> **Supplied material**

(** The body of the loop over the index records. *)
Definition fill_record (s : FillState) (r : stored) : res FillState :=
  let id := r.1.1 / data_block_size in
  s ← (if zlen (prefixFilters s) <=? id then open_block s id else Ok s);
  add_record s r.

(** [for(i = 0; i < index_size; i += INDEX_ENUM_LEN)]. *)
Fixpoint fill_loop (fuel : nat) (buffer : list Z) (index_size i : Z) (s : FillState) : res FillState :=
  match fuel with
  | O => Blocks
  | S fuel =>
      if negb (i <? index_size) then Ok s else
      r ← load_index buffer i;
      s ← fill_record s r;
      fill_loop fuel buffer index_size (i + INDEX_ENUM_LEN) s
  end.

(** The copy of one part to the write buffer, and the loops over the types of
    a block and over the blocks; the state is the write buffer, the length so
    far and the metadata collected. *)
Definition copy_part (cols : list Column) (wb : list Z) (current_len : Z) (j : Z) (p : Z * Z)
  : res (list Z * Z * (Z * Z)) :=
  c ← zget cols j;
  let n := u64 (p.2 - p.1) in
  wb ← memcpy wb current_len (col_bytes c) p.1 n;
  Ok (wb, u64 (current_len + n), (current_len, u64 (current_len + n))).

Fixpoint copy_block (cols : list Column) (wb : list Z) (current_len j : Z) (meta : list (Z * Z))
  : res (list Z * Z * list (Z * Z)) :=
  match meta with
  | [] => Ok (wb, current_len, [])
  | p :: meta =>
      '(wb, current_len, q) ← copy_part cols wb current_len j p;
      '(wb, current_len, qs) ← copy_block cols wb current_len (j + 1) meta;
      Ok (wb, current_len, q :: qs)
  end.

> **Exercise details**
The exact lines from the one containing "match meta with" through the end of the listing above are the expected output; include nothing else.

> **Answer section**
  match meta with
  | [] => Ok (wb, current_len, [])
  | p :: meta =>
      '(wb, current_len, q) ← copy_part cols wb current_len j p;
      '(wb, current_len, qs) ← copy_block cols wb current_len (j + 1) meta;
      Ok (wb, current_len, q :: qs)
  end.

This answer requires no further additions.